== Directions ==
When the line containing "faulty (C:=C) calm." is reached, copy it and each subsequent line of the material below exactly, through the last line.

== Exercise data ==

(* ===== verification/CrashIO.v ===== *)
(** * CrashIO: programs whose every system call may fail or be the last

    A program is a function from a state and a list of injected faults to an
    outcome, the state it leaves and the faults it has not met.  Each system
    call consults the next fault: the call goes through, fails with an I/O
    error, or the process dies there; a call that transfers data may have
    moved some of it before it fails or dies.  When the list is exhausted every
    call goes through, so a statement about all fault lists covers an I/O error
    or a crash at every call, and the empty list is the undisturbed run.

    The second half is a weakest-precondition calculus with three
    postconditions: of normal return, of a returned error, and of a crash. *)

From S2P Require Import Prelude.

Inductive verdict := Go | Fails (written : nat) | Crashes (written : nat).

(** [Ret] and [Throw] are [Ok] and [Err] of a fallible function; after
    [Crashed] nothing runs; [Panicked] is a failed assertion. *)
Inductive outcome (E A : Type) := Ret (a : A) | Throw (e : E) | Crashed | Panicked.
Arguments Ret {E A} a.
Arguments Throw {E A} e.
Arguments Crashed {E A}.
Arguments Panicked {E A}.

(** [S] the state, [C] the system calls, [E] the errors. *)
Definition IO (S C E A : Type) : Type :=
  S -> list (C -> verdict) -> outcome E A * S * list (C -> verdict).

#[global] Instance IO_ret S C E : MRet (IO S C E) := fun A a s f => (Ret a, s, f).
#[global] Instance IO_bind S C E : MBind (IO S C E) := fun A B k m s f =>
  match m s f with
  | (Ret a, s', f') => k a s' f'
  | (Throw e, s', f') => (Throw e, s', f')
  | (Crashed, s', f') => (Crashed, s', f')
  | (Panicked, s', f') => (Panicked, s', f')
  end.

Section programs.
Context {S C E : Type}.

Definition throw {A} (e : E) : IO S C E A := fun s f => (Throw e, s, f).
Definition panic {A} : IO S C E A := fun s f => (Panicked, s, f).

(** A pure fallible computation; [Stuck] is a panic. *)
Definition pure {A} (c : res E A) : IO S C E A :=
  match c with Ok a => mret a | Err e => throw e | Stuck => panic end.

(** The result of a fallible call as a value: [match m { Ok(a) => .., Err(e) => .. }]. *)
Definition attempt {A} (m : IO S C E A) : IO S C E (A + E) := fun s f =>
  match m s f with
  | (Ret a, s', f') => (Ret (inl a), s', f')
  | (Throw e, s', f') => (Ret (inr e), s', f')
  | (Crashed, s', f') => (Crashed, s', f')
  | (Panicked, s', f') => (Panicked, s', f')
  end.

(** The system call [c]: [answer] is what the kernel does and replies, [torn]
    what a transfer interrupted after some units leaves behind, [injected] the
    error an injected fault is reported as. *)
Definition call {A} (injected : E) (c : C) (torn : nat -> S -> S)
  (answer : S -> outcome E A * S) : IO S C E A := fun s f =>
  match f with
  | [] => (answer s, [])
  | v :: f =>
    match v c with
    | Go => (answer s, f)
    | Fails n => (Throw injected, torn n s, f)
    | Crashes n => (Crashed, torn n s, f)
    end
  end.

(** [for x in l { acc = step(acc, x)?; }] *)
Fixpoint forI {A B} (step : B -> A -> IO S C E B) (acc : B) (l : list A) : IO S C E B :=
  match l with
  | [] => mret acc
  | x :: l => acc' ← step acc x; forI step acc' l
  end.
End programs.

(** ** Weakest preconditions

    [ok] is the set of faults that may be injected: with no fault allowed the
    judgement speaks of the undisturbed run. *)
Section wp.
Context {S C E : Type} (ok : (C -> verdict) -> Prop).

(** Some fault is possible at all. *)
Definition faulty : Prop := exists v, ok v.

Definition wp {A} (m : IO S C E A) (Q : A -> S -> Prop) (X : E -> S -> Prop) (D : S -> Prop)
  (s : S) : Prop :=
  forall f, Forall ok f ->
  match m s f with
  | (Ret a, s', f') => Q a s' /\ Forall ok f'
  | (Throw e, s', f') => X e s' /\ Forall ok f'
  | (Crashed, s', _) => D s' /\ faulty
  | (Panicked, _, _) => False
  end.

(** Call [c] may be made to fail, or to be the last, after [n] units. *)
Definition may_fail (c : C) (n : nat) : Prop := exists v, ok v /\ v c = Fails n.
Definition may_crash (c : C) (n : nat) : Prop := exists v, ok v /\ v c = Crashes n.
Lemma may_fail_faulty c n : may_fail c n -> faulty.
Proof. intros (v & H & _). by exists v. Qed.
Lemma may_crash_faulty c n : may_crash c n -> faulty.
Proof. intros (v & H & _). by exists v. Qed.

Section rules.
Context {A B : Type}.
Implicit Types (m : IO S C E A) (Q : A -> S -> Prop) (X : E -> S -> Prop) (D : S -> Prop).

Lemma wp_ret a Q X D s : Q a s -> wp (mret a) Q X D s.
Proof. by intros H f Hf. Qed.

Lemma wp_throw e Q X D s : X e s -> wp (throw e : IO S C E A) Q X D s.
Proof. by intros H f Hf. Qed.

Lemma wp_pure (c : res E A) Q X D s :
  c <> Stuck -> (forall a, c = Ok a -> Q a s) -> (forall e, c = Err e -> X e s) ->
  wp (pure c) Q X D s.
Proof. destruct c; intros Hs HQ HX f Hf; cbn; auto. Qed.

Lemma wp_pure_ok (c : res E A) a Q X D s : c = Ok a -> Q a s -> wp (pure c) Q X D s.
Proof. intros -> H. by apply wp_ret. Qed.

Lemma wp_mono m Q Q' X X' D D' s :
  wp m Q' X' D' s ->
  (forall a s', Q' a s' -> Q a s') -> (forall e s', X' e s' -> X e s') ->
  (forall s', D' s' -> D s') -> wp m Q X D s.
Proof.
  intros H HQ HX HD f Hf. specialize (H f Hf).
  destruct (m s f) as [ [ [ | | |] s'] f']; naive_solver.
Qed.

Lemma wp_bind m (k : A -> IO S C E B) (Q : B -> S -> Prop) X D s :
  wp m (fun a s' => wp (k a) Q X D s') X D s -> wp (m ≫= k) Q X D s.
Proof.
  intros H f Hf. specialize (H f Hf). unfold mbind, IO_bind.
  destruct (m s f) as [ [ [a|e| |] s'] f']; [|done..]. destruct H as [H Hf']. by apply H.
Qed.

Lemma wp_assoc {T} m (k : A -> IO S C E B) (k' : B -> IO S C E T) (Q : T -> S -> Prop) X D s :
  wp (m ≫= (fun a => k a ≫= k')) Q X D s -> wp ((m ≫= k) ≫= k') Q X D s.
Proof.
  intros H f Hf. specialize (H f Hf). unfold mbind, IO_bind in *.
  by destruct (m s f) as [ [ [a|e| |] s'] f'].
Qed.

Lemma wp_attempt m (Q : A + E -> S -> Prop) X D s :
  wp m (fun a s' => Q (inl a) s') (fun e s' => Q (inr e) s') D s -> wp (attempt m) Q X D s.
Proof.
  intros H f Hf. specialize (H f Hf). unfold attempt.
  by destruct (m s f) as [ [ [a|e| |] s'] f'].
Qed.

Lemma wp_call injected c torn (answer : S -> outcome E A * S) Q X D s :
  match answer s with
  | (Ret a, s') => Q a s'
  | (Throw e, s') => X e s'
  | _ => False
  end ->
  (forall n, may_fail c n -> X injected (torn n s)) ->
  (forall n, may_crash c n -> D (torn n s)) ->
  wp (call injected c torn answer) Q X D s.
Proof.
  intros Ha HX HD [|v f] Hf; unfold call.
  - by destruct (answer s) as [ [a|e| |] s'].
  - apply Forall_cons in Hf as [Hv Hf]. destruct (v c) eqn:Hc.
    + by destruct (answer s) as [ [a|e| |] s'].
    + split; [|done]. apply HX. by exists v.
    + split; [apply HD|]; by exists v.
Qed.

(** What a run gives, from its weakest precondition. *)
Lemma wp_run m Q X D s f : wp m Q X D s -> Forall ok f ->
  match m s f with
  | (Ret a, s', _) => Q a s'
  | (Throw e, s', _) => X e s'
  | (Crashed, s', _) => D s' /\ faulty
  | (Panicked, _, _) => False
  end.
Proof.
  intros H Hf. specialize (H f Hf). by destruct (m s f) as [ [ [a|e| |] s'] f']; [apply H|apply H| |].
Qed.
End rules.

(** A loop invariant indexed by the items already processed; the items may
    carry more than what the loop sees of them. *)
Lemma wp_forI {T A B} (g : T -> A) (step : B -> A -> IO S C E B) (I : list T -> B -> S -> Prop)
  (Q : B -> S -> Prop) (X : E -> S -> Prop) (D : S -> Prop) l : forall pre acc s,
  I pre acc s ->
  (forall pre' x post acc s, pre ++ l = pre' ++ x :: post -> I pre' acc s ->
     wp (step acc (g x)) (fun acc' s' => I (pre' ++ [x]) acc' s') X D s) ->
  (forall acc s, I (pre ++ l) acc s -> Q acc s) ->
  wp (forI step acc (map g l)) Q X D s.
Proof.
  induction l as [|x l IH]; intros pre acc s HI Hstep HQ; cbn [forI map].
  - apply wp_ret, HQ. by rewrite app_nil_r.
  - apply wp_bind. eapply wp_mono; [by apply (Hstep pre x l)| |done|done].
    intros acc' s' HI'. apply (IH (pre ++ [x])); [done| |].
    + intros pre' y post acc2 s2 Heq. apply Hstep with post. by rewrite <- Heq, <- app_assoc.
    + intros acc2 s2 H2. apply HQ. by rewrite <- app_assoc in H2.
Qed.
End wp.

#[global] Opaque wp.

(** No fault: the undisturbed run. *)
Definition calm {C} (v : C -> verdict) : Prop := False.
Lemma calm_not_faulty {C} : ~ faulty (C:=C) calm.
Proof. by intros []. Qed.

(** Any fault at any call. *)
Definition any_fault {C} (v : C -> verdict) : Prop := True.
Lemma any_fault_all {C} (f : list (C -> verdict)) : Forall any_fault f.
Proof. by apply Forall_forall. Qed.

== Your response ==
Lemma calm_not_faulty {C} : ~ faulty (C:=C) calm.
Proof. by intros []. Qed.

(** Any fault at any call. *)
Definition any_fault {C} (v : C -> verdict) : Prop := True.
Lemma any_fault_all {C} (f : list (C -> verdict)) : Forall any_fault f.
Proof. by apply Forall_forall. Qed.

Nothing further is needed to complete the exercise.